- **Exercise requirements**
Pick out the lines in the listing below that contain the word "each" and copy them.

»»

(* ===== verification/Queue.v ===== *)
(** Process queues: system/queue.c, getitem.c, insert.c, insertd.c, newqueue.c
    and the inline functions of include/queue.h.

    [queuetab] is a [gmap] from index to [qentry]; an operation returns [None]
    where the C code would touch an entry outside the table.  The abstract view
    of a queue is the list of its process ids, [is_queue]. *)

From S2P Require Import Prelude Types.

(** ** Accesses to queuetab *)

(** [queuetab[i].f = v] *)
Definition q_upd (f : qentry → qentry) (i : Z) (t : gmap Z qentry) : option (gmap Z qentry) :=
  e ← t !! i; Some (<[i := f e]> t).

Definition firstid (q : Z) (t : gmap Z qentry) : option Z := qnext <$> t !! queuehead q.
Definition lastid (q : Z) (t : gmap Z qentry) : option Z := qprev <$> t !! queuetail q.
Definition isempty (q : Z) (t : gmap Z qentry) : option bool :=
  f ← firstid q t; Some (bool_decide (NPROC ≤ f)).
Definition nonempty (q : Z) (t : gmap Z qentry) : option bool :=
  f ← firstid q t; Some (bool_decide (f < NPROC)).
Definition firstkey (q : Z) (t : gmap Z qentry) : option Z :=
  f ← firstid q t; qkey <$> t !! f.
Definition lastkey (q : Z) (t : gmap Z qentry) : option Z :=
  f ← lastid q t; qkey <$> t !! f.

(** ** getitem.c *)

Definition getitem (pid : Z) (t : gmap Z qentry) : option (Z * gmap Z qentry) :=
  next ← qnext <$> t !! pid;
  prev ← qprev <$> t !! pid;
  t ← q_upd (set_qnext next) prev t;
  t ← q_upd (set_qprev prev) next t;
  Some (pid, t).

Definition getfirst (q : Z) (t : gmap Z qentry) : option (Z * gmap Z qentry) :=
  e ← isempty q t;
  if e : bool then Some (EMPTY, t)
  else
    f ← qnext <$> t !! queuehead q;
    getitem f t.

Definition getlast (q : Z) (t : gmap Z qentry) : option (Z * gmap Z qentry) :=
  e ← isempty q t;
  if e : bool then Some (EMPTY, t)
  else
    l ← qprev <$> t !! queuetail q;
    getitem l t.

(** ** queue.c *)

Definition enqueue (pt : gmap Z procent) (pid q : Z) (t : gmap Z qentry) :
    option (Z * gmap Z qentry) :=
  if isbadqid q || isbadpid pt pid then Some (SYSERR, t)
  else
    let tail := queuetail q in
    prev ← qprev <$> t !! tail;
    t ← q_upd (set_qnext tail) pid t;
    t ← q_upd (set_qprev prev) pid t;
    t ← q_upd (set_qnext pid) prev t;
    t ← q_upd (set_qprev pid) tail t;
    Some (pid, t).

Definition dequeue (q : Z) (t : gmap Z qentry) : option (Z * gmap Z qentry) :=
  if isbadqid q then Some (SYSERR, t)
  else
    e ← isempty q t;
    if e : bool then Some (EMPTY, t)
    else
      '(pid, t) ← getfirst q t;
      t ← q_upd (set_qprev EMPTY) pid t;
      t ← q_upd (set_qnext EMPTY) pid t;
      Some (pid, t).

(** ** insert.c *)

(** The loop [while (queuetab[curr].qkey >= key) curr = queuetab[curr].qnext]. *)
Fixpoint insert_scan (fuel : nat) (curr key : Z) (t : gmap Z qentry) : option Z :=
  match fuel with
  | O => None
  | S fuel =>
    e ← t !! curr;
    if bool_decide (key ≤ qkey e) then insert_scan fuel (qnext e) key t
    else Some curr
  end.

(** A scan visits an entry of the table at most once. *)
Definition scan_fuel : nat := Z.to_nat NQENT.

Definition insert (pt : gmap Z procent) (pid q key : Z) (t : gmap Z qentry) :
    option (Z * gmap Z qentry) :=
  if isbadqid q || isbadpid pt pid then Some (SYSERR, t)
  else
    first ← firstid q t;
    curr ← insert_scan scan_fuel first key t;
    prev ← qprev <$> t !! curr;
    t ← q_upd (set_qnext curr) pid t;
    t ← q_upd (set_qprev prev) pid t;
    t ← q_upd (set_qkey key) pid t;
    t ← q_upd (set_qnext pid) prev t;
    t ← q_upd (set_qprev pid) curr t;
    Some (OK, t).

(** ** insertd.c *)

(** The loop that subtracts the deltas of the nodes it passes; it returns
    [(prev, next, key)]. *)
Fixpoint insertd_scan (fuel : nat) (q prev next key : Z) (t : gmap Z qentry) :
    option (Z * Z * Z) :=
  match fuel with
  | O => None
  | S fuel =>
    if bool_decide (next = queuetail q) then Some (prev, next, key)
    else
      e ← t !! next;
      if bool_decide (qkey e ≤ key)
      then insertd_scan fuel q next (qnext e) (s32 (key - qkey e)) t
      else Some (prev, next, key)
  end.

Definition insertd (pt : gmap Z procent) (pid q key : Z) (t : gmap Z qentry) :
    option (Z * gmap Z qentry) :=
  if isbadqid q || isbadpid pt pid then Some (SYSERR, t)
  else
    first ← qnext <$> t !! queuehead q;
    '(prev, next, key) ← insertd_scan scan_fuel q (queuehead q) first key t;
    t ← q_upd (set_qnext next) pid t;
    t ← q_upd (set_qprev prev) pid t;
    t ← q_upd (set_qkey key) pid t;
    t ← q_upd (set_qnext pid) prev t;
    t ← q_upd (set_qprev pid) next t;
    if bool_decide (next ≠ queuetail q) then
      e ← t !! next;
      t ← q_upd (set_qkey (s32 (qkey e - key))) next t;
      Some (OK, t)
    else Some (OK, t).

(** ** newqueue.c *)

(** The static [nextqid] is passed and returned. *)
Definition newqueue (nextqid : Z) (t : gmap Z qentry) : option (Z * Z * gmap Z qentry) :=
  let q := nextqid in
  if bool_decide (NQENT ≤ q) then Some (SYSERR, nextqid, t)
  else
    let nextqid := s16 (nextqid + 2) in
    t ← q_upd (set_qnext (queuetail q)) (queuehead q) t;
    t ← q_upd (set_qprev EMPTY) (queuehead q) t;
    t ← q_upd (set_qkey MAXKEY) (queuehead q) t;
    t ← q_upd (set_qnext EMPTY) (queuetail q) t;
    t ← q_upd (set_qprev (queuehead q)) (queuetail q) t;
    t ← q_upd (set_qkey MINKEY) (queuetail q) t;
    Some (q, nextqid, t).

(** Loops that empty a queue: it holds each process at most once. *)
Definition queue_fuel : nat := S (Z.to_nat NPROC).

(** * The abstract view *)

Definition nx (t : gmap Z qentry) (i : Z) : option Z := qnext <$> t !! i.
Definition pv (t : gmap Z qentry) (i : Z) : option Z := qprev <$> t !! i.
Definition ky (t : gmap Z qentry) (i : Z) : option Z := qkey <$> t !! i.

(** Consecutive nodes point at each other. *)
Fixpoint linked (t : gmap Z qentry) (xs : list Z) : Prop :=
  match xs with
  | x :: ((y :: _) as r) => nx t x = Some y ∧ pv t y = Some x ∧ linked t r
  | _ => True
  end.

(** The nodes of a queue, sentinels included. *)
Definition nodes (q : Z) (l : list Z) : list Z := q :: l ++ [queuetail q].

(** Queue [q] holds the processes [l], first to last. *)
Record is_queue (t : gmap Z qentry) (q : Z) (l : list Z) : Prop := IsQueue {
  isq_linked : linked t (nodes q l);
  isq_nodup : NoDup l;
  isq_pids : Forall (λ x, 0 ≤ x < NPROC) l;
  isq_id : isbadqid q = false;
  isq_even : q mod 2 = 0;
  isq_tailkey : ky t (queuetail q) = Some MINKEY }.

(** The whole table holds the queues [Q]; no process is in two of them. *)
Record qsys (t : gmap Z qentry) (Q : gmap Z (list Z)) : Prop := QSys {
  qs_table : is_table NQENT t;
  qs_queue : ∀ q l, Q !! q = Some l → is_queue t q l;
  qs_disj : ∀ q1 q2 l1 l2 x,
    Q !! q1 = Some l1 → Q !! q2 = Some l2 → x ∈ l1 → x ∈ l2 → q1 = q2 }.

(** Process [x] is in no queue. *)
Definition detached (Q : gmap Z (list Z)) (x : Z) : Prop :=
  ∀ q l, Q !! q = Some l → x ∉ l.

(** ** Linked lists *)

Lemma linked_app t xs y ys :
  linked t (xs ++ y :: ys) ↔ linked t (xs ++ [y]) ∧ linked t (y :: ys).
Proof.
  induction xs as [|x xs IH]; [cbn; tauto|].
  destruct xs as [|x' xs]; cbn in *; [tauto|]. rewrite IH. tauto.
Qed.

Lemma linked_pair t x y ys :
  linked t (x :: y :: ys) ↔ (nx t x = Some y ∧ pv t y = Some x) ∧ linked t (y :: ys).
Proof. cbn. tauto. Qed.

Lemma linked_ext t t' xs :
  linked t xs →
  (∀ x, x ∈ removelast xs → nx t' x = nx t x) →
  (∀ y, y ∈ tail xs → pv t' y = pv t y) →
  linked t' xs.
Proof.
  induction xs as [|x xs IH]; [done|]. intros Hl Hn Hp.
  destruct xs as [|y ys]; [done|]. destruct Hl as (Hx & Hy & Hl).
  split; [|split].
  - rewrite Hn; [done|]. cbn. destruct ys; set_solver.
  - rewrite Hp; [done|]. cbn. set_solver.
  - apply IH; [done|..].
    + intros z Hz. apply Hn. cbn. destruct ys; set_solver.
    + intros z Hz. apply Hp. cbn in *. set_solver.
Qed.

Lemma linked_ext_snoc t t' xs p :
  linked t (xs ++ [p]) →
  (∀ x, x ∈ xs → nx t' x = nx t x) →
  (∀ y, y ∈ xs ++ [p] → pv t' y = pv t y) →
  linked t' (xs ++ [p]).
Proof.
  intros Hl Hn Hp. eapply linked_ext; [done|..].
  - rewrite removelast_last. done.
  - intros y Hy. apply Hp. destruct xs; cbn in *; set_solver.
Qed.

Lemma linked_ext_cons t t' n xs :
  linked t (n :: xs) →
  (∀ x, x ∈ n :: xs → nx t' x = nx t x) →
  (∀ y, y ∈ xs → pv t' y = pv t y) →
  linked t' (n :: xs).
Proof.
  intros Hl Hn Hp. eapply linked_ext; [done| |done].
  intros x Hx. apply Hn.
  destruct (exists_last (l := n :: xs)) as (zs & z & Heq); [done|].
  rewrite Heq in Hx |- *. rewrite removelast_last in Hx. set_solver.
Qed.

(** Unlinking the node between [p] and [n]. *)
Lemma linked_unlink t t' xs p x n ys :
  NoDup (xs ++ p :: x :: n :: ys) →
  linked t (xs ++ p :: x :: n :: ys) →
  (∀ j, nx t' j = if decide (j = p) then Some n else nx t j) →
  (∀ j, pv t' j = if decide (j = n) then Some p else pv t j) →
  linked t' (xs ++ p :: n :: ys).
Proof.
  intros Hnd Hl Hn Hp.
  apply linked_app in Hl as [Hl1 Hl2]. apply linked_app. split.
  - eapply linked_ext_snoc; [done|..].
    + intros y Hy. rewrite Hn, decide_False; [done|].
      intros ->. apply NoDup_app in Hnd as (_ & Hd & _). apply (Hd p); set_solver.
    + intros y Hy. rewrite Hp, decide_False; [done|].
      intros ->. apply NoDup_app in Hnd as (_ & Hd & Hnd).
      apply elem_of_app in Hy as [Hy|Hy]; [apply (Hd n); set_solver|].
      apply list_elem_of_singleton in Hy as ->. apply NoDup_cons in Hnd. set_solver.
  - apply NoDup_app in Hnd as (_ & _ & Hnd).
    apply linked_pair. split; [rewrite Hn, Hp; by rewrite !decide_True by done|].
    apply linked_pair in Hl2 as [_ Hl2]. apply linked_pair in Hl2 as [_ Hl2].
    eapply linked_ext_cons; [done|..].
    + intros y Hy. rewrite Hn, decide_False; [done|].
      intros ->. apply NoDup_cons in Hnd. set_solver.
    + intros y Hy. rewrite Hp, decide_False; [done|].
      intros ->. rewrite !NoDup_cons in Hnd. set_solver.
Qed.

««

- **Problem solution**
(** Loops that empty a queue: it holds each process at most once. *)
(** Consecutive nodes point at each other. *)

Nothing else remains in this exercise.